The card featured here interests me because Joel Youngblood was one of those players that I thought was cool for no reason at all. It started out that I thought he was related to former L.A. Rams defenders Jack Youngblood and Jim Youngblood. I also thought that Jack and Jim were related, too. Turns out, Jack is not related to Jim, nor is he related to Joel, and Jim is not related to Joel either. Another childhood belief shattered. They couldn't just stop with breaking the news to me about the giant bunny busting into everyone's house and hiding eggs and candy.

But after I learned that Youngblood was just a regular Joel, not a member of a legendary pro sports family, he caught my attention for playing for two different teams on the same day, and getting a hit for each team. Now that was totally legit and tremendous -- if only because the feat showed that he was obviously so jacked to join his new team.

So it's great to have a card commemorating Aug. 4, 1982, which I thought was so fantastic back when it happened.

As for the photos on the card, well, it's a pretty pedestrian move. The bloggers who make their own cards aren't lagging behind Topps, that's for sure. This is what Topps did for this card:

It took this 1983 card, background and all ...


... and combined it with this 1981 card ...


To get this card ...


See? Not that difficult.


Here are the two other Tales cards that I received from Ryan. I didn't know that Spahn started an All-Star Game in three different decades. As for Strasburg, he doesn't belong in the set.

I've already completed the first Tales set. I'll have to see how close this gets me to More Tales completion.

But before that, how about turning this write-up entirely into a trade post? As if you didn't know I was headed in that direction anyway.

The rest of the cards sent by Ryan:


These 4-in-1 Goudey cards are normally an annoyance for player collectors, as well as team collectors, if your favorite team shares space with players from teams that don't matter. But this card is the best of the best. Four players, all from the best team ever, framed in the best team ever's color. Very nice.


These cards have been out for almost a year now and I still don't know what that design is that replaces the team logo on the diamond parallels. Is that a diamond? A star? By the way, it appears to move when you tilt the card. Is that supposed to happen? Am I getting freaked out for no reason?


A liquorfractor of the departed Jamey Carroll. At least the tagger, Ryan Roberts, is camouflaged in the picture.


BAM! A short-print liquorfractor of Jackie running into a wall of kaleidoscope glass. Odd photo. Cool card. Very cool card.

This card is cool, Ryan.

And, there, I got all of these posted before you jetted to Japan.

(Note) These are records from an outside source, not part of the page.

(* ===== verification/PyModel.v ===== *)
(** * The Python runtime and libraries as the two programs use them

    Values after [json.loads] ([PyVal]), the exceptions the code can meet
    ([PyExc]) and a result type for fallible code ([PyResult]);
    [dict.get] and [d[k]]; the bytes of an MQTT payload; the wall clock
    ([datetime.now()], [time.time()], [time.sleep], [isoformat]); the
    random module as streams of outcomes; the publish return code of the
    MQTT client. None of this is code of the repository: it is the
    environment the code of [Sensor], [Simulator], [Database] and
    [Backend] runs in. *)

From S2P Require Import Prelude Float64.
Import Float64.

Open Scope Z_scope.

(** ** JSON values and Python exceptions *)

(** A JSON document after [json.loads]: objects become dicts, kept as
    association lists in the order of the text. *)
Inductive PyVal :=
  | VNone
  | VBool (b : bool)
  | VInt (z : Z)
  | VFloat (q : Q)
  | VStr (s : string)
  | VList (l : list PyVal)
  | VDict (kvs : list (string * PyVal)).

Inductive PyExc :=
  | UnicodeDecodeError
  | JSONDecodeError
  | KeyError (k : string)
  | TypeError
  | AttributeError
  | ZeroDivisionError
  | OverflowError
  | ProgrammingError
  | IntegrityError (column : string)
  | KeyboardInterrupt.

#[export] Instance PyExc_eq_dec : EqDecision PyExc.
Proof. solve_decision. Defined.

Inductive PyResult (A : Type) :=
  | Ok (a : A)
  | Raise (e : PyExc).
Arguments Ok {A} a.
Arguments Raise {A} e.

Definition py_bind {A B} (r : PyResult A) (k : A -> PyResult B) : PyResult B :=
  match r with Ok a => k a | Raise e => Raise e end.

Notation "'let?' x ':=' c 'in' k" := (py_bind c (fun x => k))
  (at level 10, x name, c at level 100, k at level 200) : parking_scope.

Open Scope parking_scope.

(** A list comprehension whose element expression may raise: the first
    exception wins. *)
Fixpoint py_map {A B} (f : A -> PyResult B) (l : list A) : PyResult (list B) :=
  match l with
  | [] => Ok []
  | x :: rest => let? y := f x in let? ys := py_map f rest in Ok (y :: ys)
  end.

(** A dict built by [json.loads] keeps the last value of a repeated key. *)
Fixpoint dict_lookup (k : string) (kvs : list (string * PyVal)) : option PyVal :=
  match kvs with
  | [] => None
  | (k', v) :: rest =>
      match dict_lookup k rest with
      | Some v' => Some v'
      | None => if String.eqb k k' then Some v else None
      end
  end.

(** [data.get(k)]: [None] for a missing key, [AttributeError] when [data]
    is not a dict (a list, a string, a number or [None]). *)
Definition py_get (d : PyVal) (k : string) : PyResult PyVal :=
  match d with
  | VDict kvs => Ok (default VNone (dict_lookup k kvs))
  | _ => Raise AttributeError
  end.

(** [data[k]] with a string key: [KeyError] for a missing key,
    [TypeError] when [data] is not a dict. *)
Definition py_getitem (d : PyVal) (k : string) : PyResult PyVal :=
  match d with
  | VDict kvs =>
      match dict_lookup k kvs with
      | Some v => Ok v
      | None => Raise (KeyError k)
      end
  | _ => Raise TypeError
  end.

(** ** MQTT payload bytes *)

(** The bytes of a message: the UTF-8 text of a JSON document, UTF-8 text
    that is not JSON, or bytes that are not UTF-8. *)
Inductive Payload :=
  | Utf8Json (v : PyVal)
  | Utf8Text
  | NonUtf8.

Inductive Text := JsonText (v : PyVal) | OtherText.

(** [payload.decode()] *)
Definition bytes_decode (p : Payload) : PyResult Text :=
  match p with
  | Utf8Json v => Ok (JsonText v)
  | Utf8Text => Ok OtherText
  | NonUtf8 => Raise UnicodeDecodeError
  end.

(** [json.loads(text)] *)
Definition json_loads (t : Text) : PyResult PyVal :=
  match t with
  | JsonText v => Ok v
  | OtherText => Raise JSONDecodeError
  end.

(** ** The clock *)

(** POSIX time in microseconds, the local offset, and a stream of lags:
    the [n]-th reading sees the time advanced by [clk_lag n]. *)
Record Clock := mkClock {
  clk_us : Z;
  clk_tz_us : Z;
  clk_lag : nat -> N;
  clk_reads : nat
}.

(** One reading of the clock, in microseconds (what [time.time()] returns,
    scaled). *)
Definition clock_read (c : Clock) : Z * Clock :=
  let t := clk_us c + Z.of_N (clk_lag c (clk_reads c)) in
  (t, mkClock t (clk_tz_us c) (clk_lag c) (S (clk_reads c))).

(** [time.sleep(s)] *)
Definition time_sleep (s : Z) (c : Clock) : Clock :=
  mkClock (clk_us c + s * 1000000) (clk_tz_us c) (clk_lag c) (clk_reads c).

Record DateTime := mkDateTime {
  dt_year : Z; dt_month : Z; dt_day : Z;
  dt_hour : Z; dt_minute : Z; dt_second : Z; dt_microsecond : Z
}.

Definition us_per_day : Z := 86400000000.
Definition us_per_hour : Z := 3600000000.

(** Proleptic Gregorian date of a day count from 1970-01-01. *)
Definition civil_from_days (days : Z) : Z * Z * Z :=
  let z := days + 719468 in
  let era := z / 146097 in
  let doe := z - era * 146097 in
  let yoe := (doe - doe / 1460 + doe / 36524 - doe / 146096) / 365 in
  let doy := doe - (365 * yoe + yoe / 4 - yoe / 100) in
  let mp := (5 * doy + 2) / 153 in
  let d := doy - (153 * mp + 2) / 5 + 1 in
  let m := if mp <? 10 then mp + 3 else mp - 9 in
  let y := yoe + era * 400 in
  (if m <=? 2 then y + 1 else y, m, d).

(** The year of era, month and day of a day of era [doe] (0 to 146096),
    the part of [civil_from_days] that does not depend on the era. *)
Definition civil_of_doe (doe : Z) : Z * Z * Z :=
  let yoe := (doe - doe / 1460 + doe / 36524 - doe / 146096) / 365 in
  let doy := doe - (365 * yoe + yoe / 4 - yoe / 100) in
  let mp := (5 * doy + 2) / 153 in
  (yoe, if mp <? 10 then mp + 3 else mp - 9, doy - (153 * mp + 2) / 5 + 1).

(** The broken-down time of [t] microseconds after the epoch. *)
Definition datetime_of_us (t : Z) : DateTime :=
  let days := t / us_per_day in
  let r := t mod us_per_day in
  let '(y, m, d) := civil_from_days days in
  mkDateTime y m d (r / us_per_hour) (r mod us_per_hour / 60000000)
    (r mod 60000000 / 1000000) (r mod 1000000).

(** The fields of a date print with their width. *)
Definition date_fields_ok (d : DateTime) : Prop :=
  0 <= dt_year d < 10000 /\ 0 <= dt_month d < 100 /\ 0 <= dt_day d < 100.

(** [datetime.now()]: the local time of one clock reading. *)
Definition datetime_now (c : Clock) : DateTime * Clock :=
  let '(t, c') := clock_read c in (datetime_of_us (t + clk_tz_us c), c').

(** The decimal digit of [d] in [0..9]. *)
Definition digit_char (d : Z) : Ascii.ascii := Ascii.ascii_of_nat (48 + Z.to_nat d).
Arguments digit_char : simpl never.

(** The [w] last decimal digits of [n]. *)
Fixpoint digits (w : nat) (n : Z) : string :=
  match w with
  | O => ""
  | S w' => String.append (digits w' (n / 10)) (String (digit_char (n mod 10)) "")
  end.

(** [%0wd]: [w] digits with leading zeros when [0 <= n < 10^w], the plain
    decimal otherwise. *)
Definition zpad (w : nat) (n : Z) : string :=
  if (0 <=? n) && (n <? 10 ^ Z.of_nat w) then digits w n else pretty n.

(** [datetime.isoformat()]: the microseconds appear only when non-zero. *)
Definition isoformat (d : DateTime) : string :=
  String.concat "" [zpad 4 (dt_year d); "-"; zpad 2 (dt_month d); "-";
    zpad 2 (dt_day d); "T"; zpad 2 (dt_hour d); ":"; zpad 2 (dt_minute d);
    ":"; zpad 2 (dt_second d);
    if dt_microsecond d =? 0 then "" else String.append "." (zpad 6 (dt_microsecond d))].

(** ** The random module *)

(** [random.random()] returns [k / 2^53]; [random.choice([True, False])]
    returns a boolean. Each is a stream with its cursor. *)
Record Rng := mkRng {
  rng_random : nat -> Z;
  rng_n_random : nat;
  rng_choice : nat -> bool;
  rng_n_choice : nat
}.

Definition two_p53 : Z := 9007199254740992.

(** The generator's outputs are 53-bit numerators. *)
Definition rng_ok (g : Rng) : Prop := forall i, 0 <= rng_random g i < two_p53.

(** [random.random()], as the numerator [k] of [k / 2^53]. *)
Definition random_random (g : Rng) : Z * Rng :=
  (rng_random g (rng_n_random g),
   mkRng (rng_random g) (S (rng_n_random g)) (rng_choice g) (rng_n_choice g)).

(** [random.choice([True, False])] *)
Definition random_choice_bool (g : Rng) : bool * Rng :=
  (rng_choice g (rng_n_choice g),
   mkRng (rng_random g) (rng_n_random g) (rng_choice g) (S (rng_n_choice g))).

(** [random.uniform(a, b)] is [a + (b - a) * random()], in floats. *)
Definition random_uniform (a b : Q) (g : Rng) : Q * Rng :=
  let '(k, g') := random_random g in
  (fadd a (fmul (fsub b a) (Qmake k 9007199254740992)), g').

(** [round(x, 2)]: the nearest number of hundredths to the exact value of
    the float [x], half to even (CPython rounds on the exact binary value).
    The float returned is the one nearest that decimal, which [repr] and
    [json.dumps] print as the decimal; the model keeps the decimal. *)
Definition py_round2 (x : Q) : Q := Qmake (round2_hundredths x) 100.

(** ** The MQTT client's publish return code *)

(** [client.publish(...).rc == MQTT_ERR_SUCCESS], one outcome per call. *)
Record Link := mkLink { link_ok : nat -> bool; link_n : nat }.

Definition link_publish (l : Link) : bool * Link :=
  (link_ok l (link_n l), mkLink (link_ok l) (S (link_n l))).

(** ** Lemmas *)

Lemma clock_read_mono c : clk_us c <= fst (clock_read c).
Proof. simpl. lia. Qed.

Lemma clock_read_tz c : clk_tz_us (snd (clock_read c)) = clk_tz_us c.
Proof. reflexivity. Qed.

(** The hour of [datetime.now()] depends only on the local time of day. *)
Lemma datetime_of_us_hour t :
  dt_hour (datetime_of_us t) = t mod us_per_day / us_per_hour.
Proof. unfold datetime_of_us. by destruct (civil_from_days _) as [[y m] d]. Qed.

Lemma datetime_of_us_hour_range t : 0 <= dt_hour (datetime_of_us t) < 24.
Proof.
  rewrite datetime_of_us_hour. unfold us_per_day, us_per_hour.
  pose proof (Z.mod_pos_bound t 86400000000 ltac:(lia)).
  split; [apply Z.div_pos | apply Z.div_lt_upper_bound]; lia.
Qed.

Lemma rng_ok_random g : rng_ok g ->
  rng_ok (snd (random_random g)) /\ 0 <= fst (random_random g) < two_p53.
Proof. intros H. split; [exact H | apply H]. Qed.

Lemma rng_ok_choice g : rng_ok g -> rng_ok (snd (random_choice_bool g)).
Proof. intros H. exact H. Qed.

Lemma length_digits w n : String.length (digits w n) = w.
Proof.
  revert n. induction w as [|w IH]; intros n; [done|]. simpl.
  rewrite string_length_append, IH. simpl. lia.
Qed.

Lemma digit_char_compare x y :
  0 <= x < 10 -> 0 <= y < 10 -> Ascii.compare (digit_char x) (digit_char y) = Z.compare x y.
Proof.
  intros Hx Hy.
  assert (x = 0 \/ x = 1 \/ x = 2 \/ x = 3 \/ x = 4 \/ x = 5 \/ x = 6 \/ x = 7 \/ x = 8 \/ x = 9)
    as Ex by lia.
  assert (y = 0 \/ y = 1 \/ y = 2 \/ y = 3 \/ y = 4 \/ y = 5 \/ y = 6 \/ y = 7 \/ y = 8 \/ y = 9)
    as Ey by lia.
  destruct_or! Ex; destruct_or! Ey; subst; reflexivity.
Qed.

(** Fixed-width digit strings compare as the numbers they write. *)
Lemma digits_compare w a b :
  0 <= a < 10 ^ Z.of_nat w -> 0 <= b < 10 ^ Z.of_nat w ->
  String.compare (digits w a) (digits w b) = Z.compare a b.
Proof.
  revert a b. induction w as [|w IH]; intros a b Ha Hb; [simpl in *; assert (a = 0) by lia; assert (b = 0) by lia; by subst|].
  rewrite Nat2Z.inj_succ, Z.pow_succ_r in Ha, Hb by lia. simpl.
  rewrite string_compare_app by (by rewrite !length_digits).
  pose proof (Z.div_mod a 10 ltac:(lia)). pose proof (Z.div_mod b 10 ltac:(lia)).
  pose proof (Z.mod_pos_bound a 10 ltac:(lia)). pose proof (Z.mod_pos_bound b 10 ltac:(lia)).
  rewrite IH by (split; [apply Z.div_pos | apply Z.div_lt_upper_bound]; lia).
  cbn [String.compare]. rewrite digit_char_compare by lia.
  destruct (Z.compare_spec (a / 10) (b / 10)) as [E|L|G].
  - destruct (Z.compare_spec (a mod 10) (b mod 10)); symmetry;
      [apply Z.compare_eq_iff | apply Z.compare_lt_iff | apply Z.compare_gt_iff]; lia.
  - symmetry. apply Z.compare_lt_iff. lia.
  - symmetry. apply Z.compare_gt_iff. lia.
Qed.

Lemma zpad_digits w n : 0 <= n < 10 ^ Z.of_nat w -> zpad w n = digits w n.
Proof. intros Hn. unfold zpad. by case_tests; [|lia..]. Qed.

Lemma civil_from_days_doe days :
  civil_from_days days =
  let '(yoe, m, d) := civil_of_doe ((days + 719468) mod 146097) in
  let y := yoe + (days + 719468) / 146097 * 400 in
  (if m <=? 2 then y + 1 else y, m, d).
Proof.
  unfold civil_from_days, civil_of_doe.
  replace ((days + 719468) mod 146097)
    with (days + 719468 - (days + 719468) / 146097 * 146097) by (rewrite Z.mod_eq; lia).
  reflexivity.
Qed.

(** Hinnant's algorithm on a day of era: the year of era, month and day
    are in range (linear arithmetic over the quotients). *)
Lemma civil_of_doe_ranges doe :
  0 <= doe < 146097 ->
  let '(yoe, m, d) := civil_of_doe doe in 0 <= yoe < 400 /\ 1 <= m <= 12 /\ 1 <= d <= 31.
Proof.
  intros Hd. unfold civil_of_doe.
  set (yoe := (doe - doe / 1460 + doe / 36524 - doe / 146096) / 365).
  set (doy := doe - (365 * yoe + yoe / 4 - yoe / 100)).
  assert (Hy : 0 <= yoe < 400 /\ 0 <= doy <= 365) by (subst yoe doy; Z.div_mod_to_equations; lia).
  set (mp := (5 * doy + 2) / 153).
  assert (Hm : 0 <= mp <= 11 /\ 1 <= doy - (153 * mp + 2) / 5 + 1 <= 31)
    by (subst mp; clearbody doy; Z.div_mod_to_equations; lia).
  case_tests; lia.
Qed.

(** [civil_from_days] gives a month in 1..12 and a day in 1..31, and a
    four-digit year for the days from 1970 to the year 9600. *)
Lemma civil_from_days_ranges days :
  0 <= days < 2786860 ->
  let '(y, m, d) := civil_from_days days in 0 <= y < 10000 /\ 1 <= m <= 12 /\ 1 <= d <= 31.
Proof.
  intros Hd. rewrite civil_from_days_doe.
  pose proof (civil_of_doe_ranges ((days + 719468) mod 146097) (Z.mod_pos_bound _ 146097 ltac:(lia))) as Hok.
  destruct (civil_of_doe _) as [[yoe m] d].
  assert (0 <= (days + 719468) / 146097 < 24) by (split; [apply Z.div_pos | apply Z.div_lt_upper_bound]; lia).
  case_tests; split; lia.
Qed.

Lemma datetime_of_us_date_ok t :
  0 <= t < 2786860 * us_per_day -> date_fields_ok (datetime_of_us t).
Proof.
  intros Ht. unfold datetime_of_us, us_per_day in *.
  pose proof (civil_from_days_ranges (t / 86400000000)) as Hr.
  destruct (civil_from_days _) as [[y m] d]. unfold date_fields_ok; simpl.
  destruct Hr as (?&?&?); [split; [apply Z.div_pos | apply Z.div_lt_upper_bound]; lia|]. lia.
Qed.

Lemma py_map_ok {A B} (f : A -> PyResult B) l ys :
  py_map f l = Ok ys <-> Forall2 (fun x y => f x = Ok y) l ys.
Proof.
  revert ys. induction l as [|x l IH]; intros ys; simpl.
  - split; [intros [= <-]; constructor | by inversion 1].
  - destruct (f x) as [y|e] eqn:Ex; simpl; [|split; [done | inversion 1; congruence]].
    destruct (py_map f l) as [zs|e] eqn:E; simpl.
    + split; [intros [= <-]; constructor; [done | by apply IH] |].
      inversion 1 as [|? ? ? ? Hy Hl]; subst. apply IH in Hl. congruence.
    + split; [done|]. inversion 1 as [|? ? ? ? _ Hl]; subst. apply IH in Hl. congruence.
Qed.

Lemma py_map_raise {A B} (f : A -> PyResult B) l e :
  py_map f l = Raise e -> exists x, x ∈ l /\ f x = Raise e.
Proof.
  induction l as [|x l IH]; simpl; [done|].
  destruct (f x) as [y|e'] eqn:Ex; simpl; [|intros [= ->]; exists x; split; [left | done]].
  destruct (py_map f l); simpl; [done|]. intros [= ->]. destruct IH as (z & ? & ?); [done|].
  exists z. split; [by right | done].
Qed.

Lemma py_map_raise_2 {A B} (f : A -> PyResult B) l x e :
  x ∈ l -> f x = Raise e -> exists e', py_map f l = Raise e'.
Proof.
  induction l as [|y l IH]; intros Hx Hf; [inversion Hx|]. simpl.
  apply elem_of_cons in Hx as [->|Hx]; [rewrite Hf; eauto|].
  destruct (f y); simpl; [|eauto]. destruct IH as [e' ->]; [done..|]. eauto.
Qed.

Lemma datetime_now_hour_range c : 0 <= dt_hour (fst (datetime_now c)) < 24.
Proof. unfold datetime_now. destruct (clock_read c). apply datetime_of_us_hour_range. Qed.

#[export] Hint Resolve rng_ok_choice datetime_of_us_hour_range : parking.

You are going to Japan, right? I tend to forget things.

4 comments:

  1. We can't bust heads like we used to. But we have our ways. One trick is to tell stories that don't go anywhere. Like the time I caught the ferry to Shelbyville. I needed a new heel for m'shoe. So I decided to go to Morganville, which is what they called Shelbyville in those days. So I tied an onion to my belt. Which was the style at the time. Now, to take the ferry cost a nickel, and in those days, nickels had pictures of bumblebees on 'em. Gimme five bees for a quarter, you'd say. Now where was I... oh yeah. The important thing was that I had an onion tied to my belt, which was the style at the time. You couldn't get white onions, because of the war. The only thing you could get was those big yellow ones...

    ReplyDelete
  2. I can still bust heads, Abe Simpson.

    ReplyDelete
  3. Hah! I think that's me! You know what, I didn't even remember what was in that package. I'm glad you're enjoying the cards!

    I would never have noticed the use of the '81 and '83 Topps photos on that insert. But that's partly because I don't have those sets yet. This just proves again you have a great bit of knowledge of cards!